▶ _What to work on_
What you need to produce from the material below is an exact transcription of the lines from the one with "apply framed_bot." through the one with "(after (Sheets.add_partnercode (PyStr.str_of_int", both included, and no other line.

▶ _Data to use_
================
(** The world after a successful [update_user_approval(id, True)]. *)
Lemma update_user_approval_run (w : world) (id : Z) (u : user_row) :
  no_db_faults w ->
  users w !! id = Some u ->
  let w' := after (Db.update_user_approval id true) w in
  result (Db.update_user_approval id true) w = Returned true /\
  users w' =
    <[id := mk_user (telegram_id u) (name u) (phone u) true (created_at u)
                    (Some (Db.datetime_now w))]> (users w) /\
  sheet w' = sheet w /\ api_faults w' = api_faults w.
Proof.
  unfold no_db_faults. intros F H. run_db.
  destruct (db_faults w) as [| f plan]; [| inversion F; subst];
    simpl; rewrite H; destruct u; simpl; repeat split.
Qed.

(** The messages sent once the ledger call has returned. *)
Lemma framed_approve_tail (user_id : Z) (u : user_row) (sheets_success : bool) :
  framed
    (if sheets_success then
       let* _ := Admin.notify (ret (ChatId user_id)) T_approved_user_notice in
       let* _ := Admin.notify Admin.admin_group
                   (T_approved_group_notice user_id (name u) (phone u)) in
       let* _ := Admin.bot (Answer T_approved_alert) in
       Admin.bot (EditText (T_approved_edit (name u) user_id))
     else Admin.bot (Answer T_sheets_error)).
Proof.
  destruct sheets_success; [| apply framed_bot].
  framed_step; [apply framed_notify, framed_user_chat |]. intros _.
  framed_step; [apply framed_notify, framed_admin_group |]. intros _.
  framed_step; [apply framed_bot |]. intros _.
  apply framed_bot.
Qed.

(** Approving a pending user, the database answering: the row is marked
    approved whatever the ledger does, and, the ledger answering too, the
    partner row is appended unless its key is already there. *)
Lemma approve_user_pending
  (w : world) (c : Admin.CallbackQuery) (id : Z) (u : user_row) :
  result (Admin.is_admin (Admin.from_user_id c)) w = Returned true ->
  result (Admin.callback_user_id c) w = Returned id ->
  users w !! id = Some u ->
  approved u = false ->
  no_db_faults w ->
  users (after (Admin.approve_user c) w) =
    <[id := mk_user (telegram_id u) (name u) (phone u) true (created_at u)
                    (Some (Db.datetime_now w))]> (users w) /\
  (no_api_faults w ->
   sheet (after (Admin.approve_user c) w) =
     match Sheets.find_from 1 (PyStr.str_of_int id) (sheet w) with
     | Some _ => sheet w
     | None =>
         (sheet w ++ [row_data (PyStr.str_of_int id) (Some (name u))
                               (Some (phone u))
                               (Admin.from_user_username c) None])%list
     end).
Proof.
  intros Hadmin Hid Hu Hpending Hdb.
  unfold Admin.approve_user.
  match goal with
  | |- context [after (try_except ?body ?h) w] =>
      pose proof (frame_after_try_except body h w
                    (fun _ => framed_bot _)) as Hframe;
      set (final := after (try_except body h) w) in *;
      assert (Hbody : exists w3,
        users w3 =
          <[id := mk_user (telegram_id u) (name u) (phone u) true
                          (created_at u) (Some (Db.datetime_now w))]>
            (users w) /\
        sheet w3 = sheet w /\ api_faults w3 = api_faults w /\
        frame
          (after (Sheets.add_partnercode (PyStr.str_of_int id)
                    (Some (name u)) (Some (phone u))
                    (Admin.from_user_username c) None) w3)
          (after body w))
  end.
  { unfold after at 2.
    rewrite (bind_returned _ _ _ _ Hadmin), is_admin_after. simpl.
    rewrite (bind_returned _ _ _ _ Hid), callback_user_id_after.
    pose proof (framed_get_user id w) as Fg.
    rewrite (bind_returned _ _ _ (Some u))
      by (rewrite (get_user_result _ _ Hdb) by (right; congruence);
          now rewrite Hu).
    rewrite Hpending.
    set (wg := after (Db.get_user id) w) in *.
    assert (Hdbg : no_db_faults wg) by (eapply no_db_faults_frame; eauto).
    destruct Fg as (Ug & Sg & Ng & Og & Ag & _).
    assert (Hug : users wg !! id = Some u) by (rewrite Ug; exact Hu).
    destruct (update_user_approval_run wg id u Hdbg Hug)
      as (Rup & Uup & Sup & Aup).
    rewrite (bind_returned _ _ _ _ Rup).
    exists (after (Db.update_user_approval id true) wg).
    split; [| split; [| split]].
    - rewrite Uup, Ug. unfold Db.datetime_now, Db.local_now.
      now rewrite Ng, Og.
    - congruence.
    - congruence.
    - apply frame_after_bind. intros b. apply framed_approve_tail. }
  destruct Hbody as (w3 & U3 & S3 & A3 & Ftail).
  pose proof (frame_trans _ _ _ Ftail Hframe) as (Uf & Sf & _).
  split.
  - rewrite Uf. rewrite (add_partnercode_same_users _ _ _ _ _ w3). exact U3.
  - intros Hapi. rewrite Sf.
    assert (Hapi3 : no_api_faults w3)
      by (unfold no_api_faults in *; now rewrite A3).
    destruct (add_partnercode_run w3 (PyStr.str_of_int id) (Some (name u))
                (Some (phone u)) (Admin.from_user_username c) None Hapi3)
      as (_ & _ & ->).
    now rewrite S3.
Qed.

Lemma is_admin_result_env (user_id : Z) (w w' : world) :
  ADMIN_USER_ID w' = ADMIN_USER_ID w ->
  result (Admin.is_admin user_id) w' = result (Admin.is_admin user_id) w.
Proof.
  intros E.
  unfold result, Admin.is_admin, Admin.get_admin_user_id, bind, ret.
  rewrite E. destruct (PyStr.int _); reflexivity.
Qed.

Lemma callback_user_id_result (c : Admin.CallbackQuery) (w w' : world) :
  result (Admin.callback_user_id c) w' = result (Admin.callback_user_id c) w.
Proof.
  unfold result, Admin.callback_user_id, bind, lift.
  destruct (PyStr.index _ _); [destruct (PyStr.int _) |]; reflexivity.
Qed.

Lemma reject_user_iterated (c : Admin.CallbackQuery) (n : nat) (w : world) :
  frame w (Nat.iter n (after (Admin.reject_user c)) w).
Proof.
  induction n as [| n IH]; simpl.
  - apply frame_refl.
  - eapply frame_trans; [exact IH | apply framed_reject_user].
Qed.

Lemma bot_delivered (c : bot_call) (w : world) :
  no_bot_faults w -> Admin.bot c w = (Returned tt, delivered c w).
Proof.
  unfold no_bot_faults, Admin.bot, delivered, next_fault.
  destruct (bot_faults w) as [| f plan]; intros F; [reflexivity |].
  inversion F; subst; reflexivity.
Qed.

Lemma no_bot_faults_delivered (c : bot_call) (w : world) :
  no_bot_faults w -> no_bot_faults (delivered c w).
Proof.
  unfold no_bot_faults, delivered; simpl.
  destruct (bot_faults w); intros F; [exact F | inversion F; assumption].
Qed.

Lemma get_user_keeps_bot (id : Z) (w : world) :
  outbox (after (Db.get_user id) w) = outbox w /\
  bot_faults (after (Db.get_user id) w) = bot_faults w.
Proof.
  run_db. destruct (db_faults w) as [| [|] plan]; simpl; row_cases;
    split; reflexivity.
Qed.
================
▶ _Answer for the task_
  apply framed_bot.
Qed.

(** Approving a pending user, the database answering: the row is marked
    approved whatever the ledger does, and, the ledger answering too, the
    partner row is appended unless its key is already there. *)
Lemma approve_user_pending
  (w : world) (c : Admin.CallbackQuery) (id : Z) (u : user_row) :
  result (Admin.is_admin (Admin.from_user_id c)) w = Returned true ->
  result (Admin.callback_user_id c) w = Returned id ->
  users w !! id = Some u ->
  approved u = false ->
  no_db_faults w ->
  users (after (Admin.approve_user c) w) =
    <[id := mk_user (telegram_id u) (name u) (phone u) true (created_at u)
                    (Some (Db.datetime_now w))]> (users w) /\
  (no_api_faults w ->
   sheet (after (Admin.approve_user c) w) =
     match Sheets.find_from 1 (PyStr.str_of_int id) (sheet w) with
     | Some _ => sheet w
     | None =>
         (sheet w ++ [row_data (PyStr.str_of_int id) (Some (name u))
                               (Some (phone u))
                               (Admin.from_user_username c) None])%list
     end).
Proof.
  intros Hadmin Hid Hu Hpending Hdb.
  unfold Admin.approve_user.
  match goal with
  | |- context [after (try_except ?body ?h) w] =>
      pose proof (frame_after_try_except body h w
                    (fun _ => framed_bot _)) as Hframe;
      set (final := after (try_except body h) w) in *;
      assert (Hbody : exists w3,
        users w3 =
          <[id := mk_user (telegram_id u) (name u) (phone u) true
                          (created_at u) (Some (Db.datetime_now w))]>
            (users w) /\
        sheet w3 = sheet w /\ api_faults w3 = api_faults w /\
        frame
          (after (Sheets.add_partnercode (PyStr.str_of_int id)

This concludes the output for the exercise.